** Exercise instructions **
Each line in the entries below that holds the word "eexists" belongs in the answer.

[Dataset excerpts — start]

(* ===== verification/Metrics.v ===== *)
(** The metrics of a tick (telemetry/metrics/{runtime,samples,cpu}.rs, runtime/{host,process,container}.rs below it,
    and runtime/daemon_metrics.rs): the facts a target yields on Linux, the outcome of a kind, the snapshot,
    its samples and lines, and the tick that builds, stores or falls back to it.  sysinfo, floating point
    and the table of metrics (wist_metrics) are interfaces. *)
From stdpp Require Import pretty.
From S2P Require Import Prelude Host Text Fmt BTree Process Planner.

(** * Data of wist_metrics *)

Record MetricsLabeledFact := mk_labeled { lf_key : string; lf_value : string; lf_labels : list StringKeyValue }.
Record MetricsCollectionTargetSample := mk_target_sample {
  ts_candidate_id : string;
  ts_target_ref : string;
  ts_status : string;
  ts_last_error : option string;
  ts_resource_ref : string;
  ts_execution_hints : list StringKeyValue;
  ts_runtime_facts : list StringKeyValue;
  ts_labeled_facts : list MetricsLabeledFact;
}.
Record MetricsCollectionOutcome := mk_collection_outcome {
  mo_collection_kind : string;
  mo_status : string;
  mo_attempted_targets : nat;
  mo_succeeded_targets : nat;
  mo_failed_targets : nat;
  mo_dropped_targets : nat;
  mo_last_error : option string;
  mo_runtime_facts : list StringKeyValue;
  mo_labeled_facts : list MetricsLabeledFact;
  mo_sample_targets : list MetricsCollectionTargetSample;
}.
(** [wist_metrics::spec] *)
Record MetricSpec := mk_spec {
  sp_name : string;
  sp_value_type : string;
  sp_const_labels : list (string * string);
  sp_dynamic_labels : list string;
}.
Class MetricTable := { find_metric_spec : string → string → option MetricSpec }.
(* ===== verification/Sources.v ===== *)
(** Where the logs of the databases on a host are (discovery/log_source.rs and log_source/rules.rs): the
    rules that read a directory off a running process, the choice among what they propose, the bounded search
    as the last resort, and the report to the gateway (control/log_sources.rs). *)
From stdpp Require Import pretty.
From S2P Require Import Prelude Text Host Fmt BTree Select Search Policies Discovery Facts Metrics.

(** * Rules (rules.rs) *)

Definition MAX_CONFIG_BYTES : nat := 64 * 1024.
Definition MAX_LINES : nat := 2000.

(** What is known of a process; [read_file] reads as the process sees the files. *)
Record Evidence := mk_evidence {
  ev_argv : list string;
  ev_environ : list string;
  ev_cwd : option string;
  ev_open_files : list string;
  ev_read_file : string → option string;
}.
Record Proposal := mk_proposal { pr_dir : string; pr_evidence : string; pr_detail : string; pr_confidence : Z }.
Record Rule := mk_rule {
  ru_service : string;
  ru_executables : list string;
  ru_counts_without_candidates : bool;
  ru_candidates : Evidence → list Proposal;
}.

Definition EVIDENCE_VALUES : list string :=
  ["cmdline_datadir"; "env_datadir"; "cmdline_logfile"; "config_file"; "open_fd"; "search_hit"; "unresolved"].

(** ** Text *)

(** The text after the last slash. *)
Definition last_segment (path : string) : string := match rsplit_once slash path with Some (_, name) => name | None => path end.
Definition basename (path : string) : string := trim (last_segment path).
Definition parent_dir (path : string) : option string :=
  '(parent, _) ← rsplit_once slash path;
  Some (if String.eqb parent "" then "/" else parent).

Definition unquote (value : string) : string :=
  let value := trim value in
  match value with
  | String a (String _ _ as rest) =>
      if Ascii.eqb a dquote && ends_with (String dquote "") rest || Ascii.eqb a "'" && ends_with "'" rest
      then str_take (String.length rest - 1) rest
      else value
  | _ => value
  end.
(** C18. If time passes, a tick over the granted inputs ends; it reads them in the order of the grant, each at
    most once unless catching up is on, and starts no further pass over an input after a look at the clock has
    shown that the tick's budget is used up. *)
Theorem inputs_finish_in_time config (work : AppliedWorkGrant) c : (∀ t, ∃ K, ∀ j, K ≤ j → (t ≤ readings j)%Z) →
  ∃ enough tick c' passes,
    (∀ fuel, enough ≤ fuel → process_telemetry_inputs readings fuel config work c = (Ok (Some tick), c')) ∧
    length passes = length (log_inputs work) ∧
    co_starts c' = (co_starts c ++ mjoin (zip_with (λ entry ks, (λ k, (lf_input_id (wl_input entry), k)) <$> ks) (log_inputs work) passes))%list ∧
    Forall (λ ks, Forall (started_in_time (tg_logs config) (co_read c)) (tail ks)) passes.
Proof.
  intros Htime. set (logs := tg_logs config). destruct (Htime (readings (co_read c) + lg_catchup_budget_ms logs)%Z) as [K HK].
  assert (Hb : ∃ b c1, CatchupBudget_new readings logs c = (Ok b, c1) ∧ co_starts c1 = co_starts c ∧
    (cu_slice b = None ∨ ∃ d, cu_deadline b = Some d ∧ ∀ j, K ≤ j → (d ≤ readings j)%Z) ∧ ∀ k, in_time readings b k → started_in_time logs (co_read c) k).
  { unfold CatchupBudget_new, in_time. destruct (Z.eqb_spec (lg_catchup_slice_ms logs) 0); [|destruct (Z.eqb_spec (lg_catchup_budget_ms logs) 0)];
      cbn [orb]; eexists _, _; (split; [done|]); cbn; (split; [done|]); [split; [by left|by intros k [? _]]..|].
    split; [right; by eexists|]. intros k [_ Hk]. by split_and!. }
  destruct Hb as (b & c1 & Eb & Hc1 & HK' & Ht).
  destruct (process_entries_run readings K (S K) b config (log_inputs work) silent c1 HK') as (tick & c' & passes & E & Hlen & Hst & Hall); [lia|].
  exists (S K), tick, c', passes. split_and!; [|done|by rewrite Hst, Hc1|].
  - intros fuel Hf. unfold process_telemetry_inputs. fold logs. erewrite bind_ok by exact Eb. by eapply process_entries_more.
  - eapply Forall_impl; [exact Hall|]. intros ks Hks. exact (Forall_impl _ _ _ Hks Ht).
Qed.
(** * The sections (agent_config.rs) *)

Record AgentSection := mk_agent_section { as_agent_id : option string; as_environment_id : option string; as_instance_name : option string }.
Record ControlPlaneSection := mk_control_plane {
  cp_enabled : bool;
  cp_endpoint : option string;
  cp_enrollment_token : option string;
  cp_credential_request : option string;
  cp_credential_id : option string;
  cp_credential_expires_at : option string;
  cp_tls_mode : option string;
  cp_trust_bundle : option string;
  cp_auth_mode : option string;
}.
Record PathsSection := mk_paths { pt_root_dir : string; pt_run_dir : string; pt_state_dir : string; pt_log_dir : string }.
Record ExecutionSection := mk_execution {
  xs_max_running_actions : Z;
  xs_cancel_grace_ms : Z;
  xs_default_stdout_limit_bytes : Z;
  xs_default_stderr_limit_bytes : Z;
}.
Record DiscoverySection := mk_discovery {
  ds_host_enabled : bool;
  ds_network_enabled : bool;
  ds_endpoint_enabled : bool;
  ds_process_enabled : bool;
  ds_container_enabled : bool;
  ds_snapshot_uplink_enabled : bool;
  ds_snapshot_uplink_interval_seconds : Z;
  ds_source_resolve : bool;
}.

(** What other crates decide: the schema version, what is empty ([require_non_empty]), the reading modes, where
    the logs of containers are, and what is accepted of filters and noise. *)
Class ConfigContracts `{FilterContracts} := {
  SCHEMA_VERSION_V1 : string;
  is_empty_text : string → bool;
  MULTILINE_MODES : list string;
  CONTAINER_LOG_ROOT : string;
  is_container_log_target : string → bool;
  filters_default : ContainerFilters;
  filters_validate : ContainerFilters → bool;
  validate_drop_if_contains : list string → bool;
  LogSection : Type;
  log_section_default : LogSection;
}.

Section Sections.
Context `{ConfigContracts}.

(** [LogsSection]: what a tick reads of it, and the rest. *)
Record LogsConfig := mk_logs_config {
  lc_file_inputs : list LogFileInputSection;
  lc_file_inputs_file : option string;
  lc_spool_over_limit : string;
  lc_logs : LogsSection;
}.
Record AgentConfig := mk_config {
  cf_schema_version : string;
  cf_agent : AgentSection;
  cf_control_plane : ControlPlaneSection;
  cf_paths : PathsSection;
  cf_execution : ExecutionSection;
  cf_logs : LogsConfig;
  cf_discovery : DiscoverySection;
  cf_labels : btree string;
  cf_log : LogSection;
}.

(** ** The document: which keys are there *)

Record RawControlPlane := mk_raw_control_plane { rc_enabled : option bool; rc_rest : ControlPlaneSection }.
Record RawPaths := mk_raw_paths { rp_root_dir : option string; rp_run_dir : option string; rp_state_dir : option string; rp_log_dir : option string }.
Record RawExecution := mk_raw_execution { rx_max_running_actions : option Z; rx_cancel_grace_ms : option Z; rx_stdout : option Z; rx_stderr : option Z }.
Record RawInput := mk_raw_input {
  ri_input_id : string;
  ri_path : string;
  ri_startup_position : option string;
  ri_multiline_mode : option string;
  ri_exclude_globs : option (list string);
  ri_filters : option ContainerFilters;
  ri_drop_if_contains : option (list string);
}.
Record RawTcp := mk_raw_tcp { rt_addr : option string; rt_port : option Z; rt_framing : option string }.
Record RawOutput := mk_raw_output { ro_enabled : option bool; ro_kind : option string; ro_file : option (option string); ro_tcp : option RawTcp }.
Record RawLogs := mk_raw_logs {
  rl_file_inputs : option (list RawInput);
  rl_file_inputs_file : option string;
  rl_in_memory_buffer_bytes : option Z;
  rl_max_line_bytes : option Z;
  rl_max_read_bytes_per_tick : option Z;
  rl_max_lines_per_tick : option Z;
  rl_catchup_slice_ms : option Z;
  rl_catchup_budget_ms : option Z;
  rl_spool_max_bytes : option Z;
  rl_spool_over_limit : option string;
  rl_spool_dir : option string;
  rl_output : option RawOutput;
}.
Record RawDiscovery := mk_raw_discovery {
  rd_host_enabled : option bool;
  rd_network_enabled : option bool;
  rd_endpoint_enabled : option bool;
  rd_process_enabled : option bool;
  rd_container_enabled : option bool;
  rd_snapshot_uplink_enabled : option bool;
  rd_snapshot_uplink_interval_seconds : option Z;
  rd_source_resolve : option bool;
}.
(** [telemetry] and [metrics] have one key each, so their presence is not kept apart. *)
Record RawConfig := mk_raw_config {
  rw_schema_version : string;
  rw_agent : option AgentSection;
  rw_control_plane : option RawControlPlane;
  rw_paths : option RawPaths;
  rw_execution : option RawExecution;
  rw_logs : option RawLogs;
  rw_discovery : option RawDiscovery;
  rw_labels : option (btree string);
  rw_log : option LogSection;
}.

(** ** Defaults ([Deserialize]) *)

Definition agent_section_default : AgentSection := mk_agent_section None None None.
Definition control_plane_default : ControlPlaneSection := mk_control_plane false None None None None None None None None.
Definition control_plane_of (raw : RawControlPlane) : ControlPlaneSection :=
  let c := rc_rest raw in
  mk_control_plane (default false (rc_enabled raw)) (cp_endpoint c) (cp_enrollment_token c) (cp_credential_request c) (cp_credential_id c) (cp_credential_expires_at c)
    (cp_tls_mode c) (cp_trust_bundle c) (cp_auth_mode c).
Definition paths_of (raw : RawPaths) : PathsSection :=
  mk_paths (default "." (rp_root_dir raw)) (default "run" (rp_run_dir raw)) (default "state" (rp_state_dir raw)) (default "log" (rp_log_dir raw)).
Definition no_paths : RawPaths := mk_raw_paths None None None None.
Definition execution_of (raw : RawExecution) : ExecutionSection :=
  mk_execution (default 1 (rx_max_running_actions raw))%Z (default 5000 (rx_cancel_grace_ms raw))%Z (default 1048576 (rx_stdout raw))%Z (default 1048576 (rx_stderr raw))%Z.
Definition no_execution : RawExecution := mk_raw_execution None None None None.
Definition input_of (raw : RawInput) : LogFileInputSection :=
  Work.mk_input (ri_input_id raw) (ri_path raw) (default "tail" (ri_startup_position raw)) (default "none" (ri_multiline_mode raw))
    (default [] (ri_exclude_globs raw)) (default filters_default (ri_filters raw)) (default [] (ri_drop_if_contains raw)).
Definition no_tcp : RawTcp := mk_raw_tcp None None None.
Definition no_output : RawOutput := mk_raw_output None None None None.
Definition output_of (raw : RawOutput) : LogsOutputSection :=
  let tcp := default no_tcp (ro_tcp raw) in
  mk_output (default true (ro_enabled raw)) (default "file" (ro_kind raw)) (default "log/wist-records.ndjson" (default None (ro_file raw)))
    (default "127.0.0.1" (rt_addr tcp)) (default 9000 (rt_port tcp))%Z (default "line" (rt_framing tcp)).
Definition no_logs : RawLogs := mk_raw_logs None None None None None None None None None None None None.
Definition logs_of (raw : RawLogs) : LogsConfig :=
  mk_logs_config (input_of <$> default [] (rl_file_inputs raw)) (rl_file_inputs_file raw) (default "pause" (rl_spool_over_limit raw))
    (mk_logs (default 1048576 (rl_in_memory_buffer_bytes raw))%Z (default 1048576 (rl_max_line_bytes raw))%Z (default 4194304 (rl_max_read_bytes_per_tick raw))%Z
      (default 4096 (rl_max_lines_per_tick raw))%Z (default 400 (rl_catchup_slice_ms raw))%Z (default 1800 (rl_catchup_budget_ms raw))%Z
      (default 268435456 (rl_spool_max_bytes raw))%Z (default "state/spool/logs" (rl_spool_dir raw)) (output_of (default no_output (rl_output raw)))).
(** [Default for DiscoverySection], and the defaults of its fields, which differ in [process_enabled]. *)
Definition discovery_default : DiscoverySection := mk_discovery true true true true true true 3600 true.
Definition discovery_of (raw : RawDiscovery) : DiscoverySection :=
  mk_discovery (default true (rd_host_enabled raw)) (default true (rd_network_enabled raw)) (default true (rd_endpoint_enabled raw)) (default false (rd_process_enabled raw))
    (default true (rd_container_enabled raw)) (default true (rd_snapshot_uplink_enabled raw)) (default 3600 (rd_snapshot_uplink_interval_seconds raw))%Z (default true (rd_source_resolve raw)).
Definition config_of (raw : RawConfig) : AgentConfig :=
  mk_config (rw_schema_version raw) (default agent_section_default (rw_agent raw)) (match rw_control_plane raw with Some c => control_plane_of c | None => control_plane_default end)
    (paths_of (default no_paths (rw_paths raw))) (execution_of (default no_execution (rw_execution raw))) (logs_of (default no_logs (rw_logs raw)))
    (match rw_discovery raw with Some d => discovery_of d | None => discovery_default end) (default [] (rw_labels raw)) (default log_section_default (rw_log raw)).

(** Changed parts of a configuration. *)
Definition with_paths (p : PathsSection) (c : AgentConfig) : AgentConfig :=
  mk_config (cf_schema_version c) (cf_agent c) (cf_control_plane c) p (cf_execution c) (cf_logs c) (cf_discovery c) (cf_labels c) (cf_log c).
Definition with_logs (l : LogsConfig) (c : AgentConfig) : AgentConfig :=
  mk_config (cf_schema_version c) (cf_agent c) (cf_control_plane c) (cf_paths c) (cf_execution c) l (cf_discovery c) (cf_labels c) (cf_log c).
Definition with_inputs (inputs : list LogFileInputSection) (l : LogsConfig) : LogsConfig := mk_logs_config inputs None (lc_spool_over_limit l) (lc_logs l).
Definition with_output (o : LogsOutputSection) (l : LogsSection) : LogsSection :=
  mk_logs (lg_in_memory_buffer_bytes l) (lg_max_line_bytes l) (lg_max_read_bytes_per_tick l) (lg_max_lines_per_tick l) (lg_catchup_slice_ms l) (lg_catchup_budget_ms l)
    (lg_spool_max_bytes l) (lg_spool_dir l) o.
Definition with_spool_dir (dir : string) (l : LogsSection) : LogsSection :=
  mk_logs (lg_in_memory_buffer_bytes l) (lg_max_line_bytes l) (lg_max_read_bytes_per_tick l) (lg_max_lines_per_tick l) (lg_catchup_slice_ms l) (lg_catchup_budget_ms l)
    (lg_spool_max_bytes l) dir (lg_output l).
Definition with_file_path (path : string) (o : LogsOutputSection) : LogsOutputSection :=
  mk_output (lo_enabled o) (lo_kind o) path (lo_tcp_addr o) (lo_tcp_port o) (lo_tcp_framing o).
Definition with_input_path (path : string) (i : LogFileInputSection) : LogFileInputSection :=
  Work.mk_input (lf_input_id i) path (lf_startup_position i) (lf_multiline_mode i) (lf_exclude_globs i) (lf_filters i) (lf_drop_if_contains i).
End Sections.

(** * What is accepted (validate.rs) *)

#[export] Instance sum_ret E : MRet (sum E) := λ A a, inr a.
#[export] Instance sum_bind E : MBind (sum E) := λ A B f r, match r with inl e => inl e | inr a => f a end.

Definition demand {E} (b : bool) (code : E) : E + unit := if b then inr tt else inl code.
Fixpoint each {E A} (f : A → E + unit) (l : list A) : E + unit :=
  match l with [] => inr tt | a :: l => f a;; each f l end.

Section Validate.
Context `{ConfigContracts}.

Definition require_non_empty (value code : string) : string + unit := demand (negb (is_empty_text value)) code.
Definition non_zero (value : Z) (code : string) : string + unit := demand (negb (Z.eqb value 0)) code.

[Dataset excerpts — finish]

** Answer area **
      cbn [orb]; eexists _, _; (split; [done|]); cbn; (split; [done|]); [split; [by left|by intros k [? _]]..|].
    split; [right; by eexists|]. intros k [_ Hk]. by split_and!. }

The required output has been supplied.